Sana’a has 4,000, according to UN report30,000 street children in Yemen [Archives:2003/682/Local News]
Mohammed bin Sallam
Sana’a, Nov.1 – More than 30.000 children are living as vagrants in the streets of Yemen, according to a study presented by the United Nations Children’s Fund, UNECIF.
Out of this number, about 4,000 children aged 6-year old are found in the capital, Sana’a.
The phenomenon of children vagrancy is on the rise, at about 4 per cent on an annual basis.
The study mentioned that about 58 per cent, wash cars and beg, 17 per cent work as hardware collectors, 7 per cent work as cattle grazers, 5 per cent work as fruit and vegetable sellers, 4 per cent as porters, 3 per cent as donkey cart riders, 2 per cent in bakeries, and 5 per cent in other professions.

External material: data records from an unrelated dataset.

(** Simple collaborators, used to run the model on concrete data: an image
    is its encoded bytes, a spline is a list of two-byte control points, a
    [DeJong] object is its parameter string and interpolation keeps the
    first endpoint. *)
Definition sample_collaborators : Collaborators :=
  {| Pixbuf := list byte;
     Spline := list (byte * byte);
     DeJong := list byte;
     spline_template_smooth := [(x00, x00); (xff, xff)];
     spline_serialize := flat_map (fun p => [fst p; snd p]);
     spline_unserialize := pair_up;
     spline_solve_and_eval := fun _ alpha => alpha;
     gdk_pixbuf_save_to_buffer := fun p => Some p;
     gdk_pixbuf_loader := fun data => Some data;
     de_jong_new := [];
     de_jong_make_thumbnail := fun d _ _ => d;
     de_jong_save_string := fun d => d;
     de_jong_load_string :=
       fun d s => match s with Some p => p | None => d end;
     de_jong_interpolate_linear := fun _ _ pa _ => pa |}.

Definition sample_row (duration : gdouble) : @Keyframe sample_collaborators :=
  {| kf_thumbnail := None;
     kf_params := Some ["a"; "="; "1"]%byte;
     kf_duration := duration;
     kf_spline := Some (@spline_template_smooth sample_collaborators);
     kf_iter := None |}.

Definition sample_frame : @DeJongPair sample_collaborators :=
  {| a := @de_jong_new sample_collaborators;
     b := @de_jong_new sample_collaborators |}.

(** One keyframe of 3 seconds; two keyframes of 5 seconds each. *)
Definition anim_3 : @Animation sample_collaborators :=
  animation_of_rows 1 [sample_row 3%float].

Definition anim_5_5 : @Animation sample_collaborators :=
  animation_of_rows 1 [sample_row 5%float; sample_row 5%float].

(** The state of the chunk loop right after the start of a first
    keyframe. *)
Definition sample_load_state : @LoadState sample_collaborators :=
  load_chunk
    {| ld_self := animation_new 1; ld_iter := keyframe blank_iter; ld_log := [] |}
    {| chunk_type := CHUNK_KEYFRAME_START; chunk_data := [] |}.

(** Two keyframes of no duration. *)
Definition anim_0_0 : @Animation sample_collaborators :=
  animation_of_rows 1 [sample_row 0%float; sample_row 0%float].

(** Chunks with a parameter string that has a NUL inside, a chunk of a
    type the reader does not know and a second keyframe. *)
Definition sample_chunks : list Chunk :=
  [ {| chunk_type := CHUNK_KEYFRAME_START; chunk_data := [] |};
    {| chunk_type := CHUNK_DE_JONG_PARAMS; chunk_data := ["a"; x00; "b"]%byte |};
    {| chunk_type := CHUNK_TYPE "t" "E" "X" "t"; chunk_data := ["x"]%byte |};
    {| chunk_type := CHUNK_KEYFRAME_END; chunk_data := [] |};
    {| chunk_type := CHUNK_KEYFRAME_START; chunk_data := [] |};
    {| chunk_type := CHUNK_DURATION; chunk_data := gdouble_to_bytes 2.5%float |} ].


(* ================================================================== *)
(** * Part 2: lemmas and theorems *)
(* ================================================================== *)

(** ** Binary64 arithmetic *)

Lemma digits2_pos_bounds (m : positive) :
  2 ^ (Z.pos (digits2_pos m) - 1) <= Z.pos m < 2 ^ Z.pos (digits2_pos m).
Proof.
  induction m as [p IH | p IH | ]; cbn [digits2_pos].
  - rewrite Pos2Z.inj_succ.
    replace (Z.succ (Z.pos (digits2_pos p)) - 1) with (Z.succ (Z.pos (digits2_pos p) - 1)) by lia.
    rewrite !Z.pow_succ_r by lia. lia.
  - rewrite Pos2Z.inj_succ.
    replace (Z.succ (Z.pos (digits2_pos p)) - 1) with (Z.succ (Z.pos (digits2_pos p) - 1)) by lia.
    rewrite !Z.pow_succ_r by lia. lia.
  - cbn. lia.
Qed.

Lemma valid_finite_bounds (s : bool) (m : positive) (e : Z) :
  valid_binary (S754_finite s m e) = true ->
  Z.pos m < 9007199254740992 /\ -1074 <= e <= 971 /\
  (Z.pos m < 4503599627370496 -> e = -1074).
Proof.
  unfold valid_binary, bounded, canonical_mantissa, fexp, SpecFloat.emin, prec, emax.
  rewrite andb_true_iff, Z.eqb_eq, Z.leb_le.
  intros [Hc He].
  pose proof (digits2_pos_bounds m) as [Hlo Hhi].
  set (d := Z.pos (digits2_pos m)) in *.
  assert (Hd : d <= 53) by lia.
  assert (H53 : 2 ^ d <= 2 ^ 53) by (apply Z.pow_le_mono_r; lia).
  change (2 ^ 53) with 9007199254740992 in H53.
  split; [lia|]. split; [lia|].
  intros Hsub.
  assert (d - 1 < 52).
  { apply (Z.pow_lt_mono_r_iff 2); [lia | lia |].
    change (2 ^ 52) with 4503599627370496. lia. }
  lia.
Qed.

Lemma SFmag_bounds (s : bool) (m : positive) (e : Z) :
  valid_binary (S754_finite s m e) = true ->
  0 < SFmag m e < 9218868437227405312.
Proof.
  intros Hv. apply valid_finite_bounds in Hv. unfold SFmag.
  destruct (Z.ltb_spec (Z.pos m) 4503599627370496); lia.
Qed.

Lemma SFmag_compare (s1 s2 : bool) (m1 m2 : positive) (e1 e2 : Z) :
  valid_binary (S754_finite s1 m1 e1) = true ->
  valid_binary (S754_finite s2 m2 e2) = true ->
  match e1 ?= e2 with
  | Lt => Lt
  | Gt => Gt
  | Eq => Pos.compare_cont Eq m1 m2
  end = (SFmag m1 e1 ?= SFmag m2 e2).
Proof.
  intros H1 H2. apply valid_finite_bounds in H1, H2. unfold SFmag.
  change (Pos.compare_cont Eq m1 m2) with (Z.pos m1 ?= Z.pos m2).
  destruct (Z.ltb_spec (Z.pos m1) 4503599627370496);
    destruct (Z.ltb_spec (Z.pos m2) 4503599627370496);
    destruct (Z.compare_spec e1 e2);
    match goal with
    | |- ?c = (?a ?= ?b) =>
        destruct (Z.compare_spec a b); try reflexivity; try lia
    end;
    match goal with
    | |- (?a ?= ?b) = _ =>
        destruct (Z.compare_spec a b); try reflexivity; try lia
    end.
Qed.

Lemma SFcompare_ord (x y : spec_float) :
  valid_binary x = true -> valid_binary y = true ->
  SFis_nan x = false -> SFis_nan y = false ->
  SFcompare x y = Some (SFord x ?= SFord y).
Proof.
  intros Hx Hy Nx Ny.
  destruct x as [sx | sx | | sx mx ex]; try discriminate Nx;
    destruct y as [sy | sy | | sy my ey]; try discriminate Ny;
    try (pose proof (SFmag_bounds _ _ _ Hx));
    try (pose proof (SFmag_bounds _ _ _ Hy));
    cbn [SFcompare SFord].
  all: try (destruct sx; try destruct sy; cbn [cond_Zopp];
            match goal with
            | |- Some _ = Some (?a ?= ?b) =>
                destruct (Z.compare_spec a b); try reflexivity; lia
            end).
  all: try (destruct sy; cbn [cond_Zopp];
            match goal with
            | |- Some _ = Some (?a ?= ?b) =>
                destruct (Z.compare_spec a b); try reflexivity; lia
            end).
  f_equal. destruct sx, sy; cbn [cond_Zopp].
  - rewrite Z.compare_opp, (Z.compare_antisym (SFmag mx ex) (SFmag my ey)).
    rewrite <- (SFmag_compare _ _ _ _ _ _ Hx Hy).
    destruct (ex ?= ey); reflexivity.
  - destruct (Z.compare_spec (- SFmag mx ex) (SFmag my ey)); try reflexivity; lia.
  - destruct (Z.compare_spec (SFmag mx ex) (- SFmag my ey)); try reflexivity; lia.
  - apply SFmag_compare with (s1 := false) (s2 := false); assumption.
Qed.

Lemma shl_align_fst (mx : positive) (ex ez : Z) :
  ez <= ex -> Z.pos (fst (shl_align mx ex ez)) = Z.pos mx * 2 ^ (ex - ez).
Proof.
  intros Hle. unfold shl_align.
  destruct (ez - ex) as [ | p | p] eqn:E; cbn [fst].
  - replace (ex - ez) with 0 by lia. cbn. lia.
  - lia.
  - replace (ex - ez) with (Z.pos p) by lia.
    change (Pos.iter xO mx p) with (shift_pos p mx).
    rewrite shift_pos_correct. change (Z.pow_pos 2 p) with (2 ^ Z.pos p). lia.
Qed.

Lemma SFmag_aligned (s1 s2 : bool) (m1 m2 : positive) (e1 e2 : Z) :
  valid_binary (S754_finite s1 m1 e1) = true ->
  valid_binary (S754_finite s2 m2 e2) = true ->
  SFmag m1 e1 <= SFmag m2 e2 ->
  Z.pos (fst (shl_align m1 e1 (Z.min e1 e2))) <=
  Z.pos (fst (shl_align m2 e2 (Z.min e1 e2))).
Proof.
  intros H1 H2 Hle.
  pose proof (SFmag_compare _ _ _ _ _ _ H1 H2) as Hc.
  apply valid_finite_bounds in H1, H2.
  rewrite !shl_align_fst by lia.
  destruct (Z.compare_spec e1 e2) as [E | E | E].
  - subst e2. rewrite Z.min_id, Z.sub_diag. cbn [Z.pow].
    change (Pos.compare_cont Eq m1 m2) with (Z.pos m1 ?= Z.pos m2) in Hc.
    destruct (Z.compare_spec (Z.pos m1) (Z.pos m2));
      destruct (Z.compare_spec (SFmag m1 e1) (SFmag m2 e1)); try discriminate; lia.
  - rewrite Z.min_l, Z.sub_diag by lia. cbn [Z.pow].
    assert (2 ^ 1 <= 2 ^ (e2 - e1)) by (apply Z.pow_le_mono_r; lia).
    change (2 ^ 1) with 2 in *.
    assert (Z.pos m2 * 2 <= Z.pos m2 * 2 ^ (e2 - e1))
      by (apply Z.mul_le_mono_nonneg_l; lia).
    lia.
  - destruct (Z.compare_spec (SFmag m1 e1) (SFmag m2 e2)); try discriminate; lia.
Qed.


Lemma binary_normalize_nonneg (m e : Z) :
  0 <= m ->
  SFltb (binary_normalize prec emax m e false) (S754_zero false) = false.
Proof.
  intros Hm. destruct m as [ | p | p]; [reflexivity | | lia].
  cbn [binary_normalize]. unfold binary_round, binary_round_aux.
  destruct (shl_align _ _ _) as [mz ez].
  destruct (shr_fexp _ _ _ _ _) as [mrs e'].
  destruct (shr_fexp _ _ _ _ _) as [mrs' e''].
  destruct (shr_m mrs'); [reflexivity | | reflexivity].
  destruct (e'' <=? emax - prec); reflexivity.
Qed.

Lemma SFleb_ord (x y : spec_float) :
  valid_binary x = true -> valid_binary y = true ->
  SFleb x y = true ->
  SFis_nan x = false /\ SFis_nan y = false /\ SFord x <= SFord y.
Proof.
  intros Hx Hy. unfold SFleb.
  destruct (SFis_nan x) eqn:Nx; [destruct x; try discriminate Nx; cbn; discriminate |].
  destruct (SFis_nan y) eqn:Ny;
    [destruct y; try discriminate Ny; destruct x; cbn; discriminate |].
  rewrite SFcompare_ord by assumption.
  destruct (Z.compare_spec (SFord x) (SFord y)); try discriminate; intros _; lia.
Qed.

Lemma cond_Zopp_sub_nonneg (sx sy : bool) (a b X Y : Z) :
  0 < a -> 0 < b -> 0 < X -> 0 < Y ->
  (b <= a -> Y <= X) -> (a <= b -> X <= Y) ->
  cond_Zopp sy b <= cond_Zopp sx a ->
  0 <= cond_Zopp sx X - cond_Zopp sy Y.
Proof.
  destruct sx, sy; cbn [cond_Zopp]; lia.
Qed.

Lemma SFsub_finite_nonneg (sx sy : bool) (mx my : positive) (ex ey : Z) :
  valid_binary (S754_finite sx mx ex) = true ->
  valid_binary (S754_finite sy my ey) = true ->
  cond_Zopp sy (SFmag my ey) <= cond_Zopp sx (SFmag mx ex) ->
  0 <= cond_Zopp sx (Z.pos (fst (shl_align mx ex (Z.min ex ey)))) -
       cond_Zopp sy (Z.pos (fst (shl_align my ey (Z.min ex ey)))).
Proof.
  intros Hx Hy Hord.
  apply cond_Zopp_sub_nonneg with (a := SFmag mx ex) (b := SFmag my ey).
  - apply (SFmag_bounds _ _ _ Hx).
  - apply (SFmag_bounds _ _ _ Hy).
  - apply Pos2Z.is_pos.
  - apply Pos2Z.is_pos.
  - intros Hle. rewrite (Z.min_comm ex ey).
    exact (SFmag_aligned _ _ _ _ _ _ Hy Hx Hle).
  - exact (SFmag_aligned _ _ _ _ _ _ Hx Hy).
  - exact Hord.
Qed.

The study confirmed that most of those children are not monitored by the parents or families, which have made them fall prey to going astray.
It has been made clear that about 57 per cent are not in school due to poverty.
About 43 per cent of those children have left school, and that 25 per cent left school in order to provide the basic necessities for sustaining their families. About 60 per cent depend on themselves for making a livelihood.
Thousands of children are flooding streets as beggars in roundabouts.
The picture in reality seems even worse, when we see men, women, old and young, girls and boys all moving in great numbers and asking for alms.
Food security is really non-existent in our economy, and this in turn intensifies suffering of people particularly children, posing, for them, a very hazardous uncertain future.